For instance, with 3269 GT there is a magnificent integration of the overall design and details, where everything is done in a way that makes the “whole” better than any single element. Nothing is simply “tacked on” or “placed there” to make it “different” or more “wild” or “extreme” than the standard SWB, let alone another car.

Distinctive Design

It’s marvelous seeing Ferrari return to its custom coachwork roots and heritage, but it seems like a bit of missed opportunity. The SP38 is the most recent, and like those of the current generation it lacks the finesse, elegance and coherence that defined Ferrari’s style for decades on production cars and one-offs such as 3269 GT.

Plus there is daring thought and meaning to the design, for Bertone and his chief stylist Giorgetto Giugiaro took a very distinctive element from Ferrari’s competition cars and created an entirely different “visual” from Pininfarina’s production SWB. Yet Nuccio’s SWB is equally well resolved so in both versions there is real refinement and grace, where everything seamlessly melds into a beautiful, complete, and well executed shape.

That type of thought and “completeness” is what seems to be lacking on SP38 and most every one of the specials since Ferrari took design in-house a decade ago. Just imagine if SP38 used recent Formula 1 or endurance racing design cues, like 3269 GT did—and with the same effectiveness. Or if they tapped into their history, and brought the spirit of a landmark model forward as beautifully as a 330 P4 and P4/5 of a decade ago?

Sergio Pininfarina told me that the production 250 SWB (seen on left) was the first of three quantum leaps in terms of his company’s work on Ferrari chassis. It’s easy to understand why when one views the landmark shape, but Bertone’s one-off is equally well resolved.

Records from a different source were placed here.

(* ===== verification/Queue.v ===== *)
(** The controller's work queue, over the cluster of [System]: events put pods
    into the queue, workers take them out and call [Reconcile], and what is not
    finished is queued again.

    The queue is controller-runtime's.  Documented: a pod that is queued several
    times is worked on once, by one worker at a time, of as many as the manager was
    set up with ([MaxConcurrentReconciles], cmd/main.go); an error, a recovered panic
    and a positive [RequeueAfter] queue the pod again (here at once, since a start
    can wait arbitrarily long); a pod that waits is taken eventually, which is the
    hypothesis [Fair] of the theorem on liveness.  A restart loses the queue and
    the calls in progress, and announces every pod that the cache shows. *)
From S2P Require Import Prelude Metadata FeatureGate ClassData K8s Sidecar Injector.
From S2P Require Import TelegrafConfig PodController Watches Retry Operator Protocol System.

Section queue.
Context {W Q T D : Type} `{QuantityOps Q} `{NameGenerator} `{ApiServer W Q} `{OwnerReferences Q}
  `{Toml T} `{Handler D} `{Predicates Q} `{OwnerHandler}.
Variable runs_with : PodReconciler D → GateState → Prop.

(** The values of the command-line flags that the manager was set up with. *)
Variable settings : Flags.

(** The number of workers. *)
Definition capacity : nat := MaxConcurrentReconciles (optionsOf settings).

(** The world with the recorded events, the pods there have been, the waiting
    requests, and what each busy worker works on: its request, and the secret it
    is about to create once it has prepared one. *)
Record Queue := mkQueue {
  cluster : State W;
  pods : list (Pod Q);
  todo : gset Request;
  active : gmap nat (Request * option Secret)
}.

(** A worker has the request. *)
Definition busy (a : gmap nat (Request * option Secret)) (k : Request) : Prop :=
  map_Exists (λ _ x, x.1 = k) a.

Definition requeue (k : Request) (res : result ReconcileError Result) (t : gset Request)
    : gset Request :=
  if finished res then t else {[k]} ∪ t.

Inductive label :=
| Watched (e : WatchEvent Q)
| Started (i : nat) (k : Request)
| Worked (i : nat) (r : PodReconciler D) (g : GateState)
| Elsewhere
| Restarted.

Inductive queue_step : label → Queue → Queue → Prop :=
| queue_watch e st h t a :
    queue_step (Watched e) (mkQueue st h t a) (mkQueue st h (list_to_set (requests_of e) ∪ t) a)
| queue_start i k st h t a :
    k ∈ t → ¬ busy a k → i < capacity → a !! i = None →
    queue_step (Started i k) (mkQueue st h t a) (mkQueue st h (t ∖ {[k]}) (<[i := (k, None)]> a))
| queue_prepare (R : MapRange) i k r g st h t a obj st' secret :
    runs_with r g → a !! i = Some (k, None) → lookup_pod (world st) k.1 k.2 = Ok (inl obj) →
    prepare (T:=T) r g st obj = (st', Ok secret) →
    queue_step (Worked i r g) (mkQueue st h t a) (mkQueue st' h t (<[i := (k, Some secret)]> a))
| queue_return (R : MapRange) i k r g st h t a st' res :
    runs_with r g → a !! i = Some (k, None) →
    (∀ obj, lookup_pod (world st) k.1 k.2 = Ok (inl obj) →
       is_ok (prepare (T:=T) r g st obj).2 = false) →
    Reconcile (T:=T) r g st k.1 k.2 = (st', res) →
    queue_step (Worked i r g) (mkQueue st h t a) (mkQueue st' h (requeue k res t) (delete i a))
| queue_create i k r g st h t a secret st' res :
    a !! i = Some (k, Some secret) → commit st secret = (st', res) →
    queue_step (Worked i r g) (mkQueue st h t a) (mkQueue st' h (requeue k res t) (delete i a))
| queue_cluster st h t a h' w' :
    cluster_step h (world st) h' w' →
    queue_step Elsewhere (mkQueue st h t a) (mkQueue (mkState w' (events st)) h' t a)
| queue_restart st h t a t' :
    (∀ ns name p, GetPod (world st) ns name = Ok p → startsReconcile (Created p) = true →
       (ns, name) ∈ t') →
    queue_step Restarted (mkQueue st h t a) (mkQueue st h t' ∅).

In general, it seems Maranello’s current specials haven’t had that same cohesive “wholeness,” where the proportions, lines, surface treatments, details and more effortlessly flow in relation to everything else on the overall form. Which ironically, are characteristics found in the production 488, 458, LaFerrari, and more.

So here’s to hoping Ferrari’s clients keep stepping up for these machines, and that in the near future Maranello will truly flex some design muscle, and unveil one-offs that bedazzle and mesmerize us all. Just like Bertone, Giugiaro and 3269 GT did 50-plus years ago—and still do today.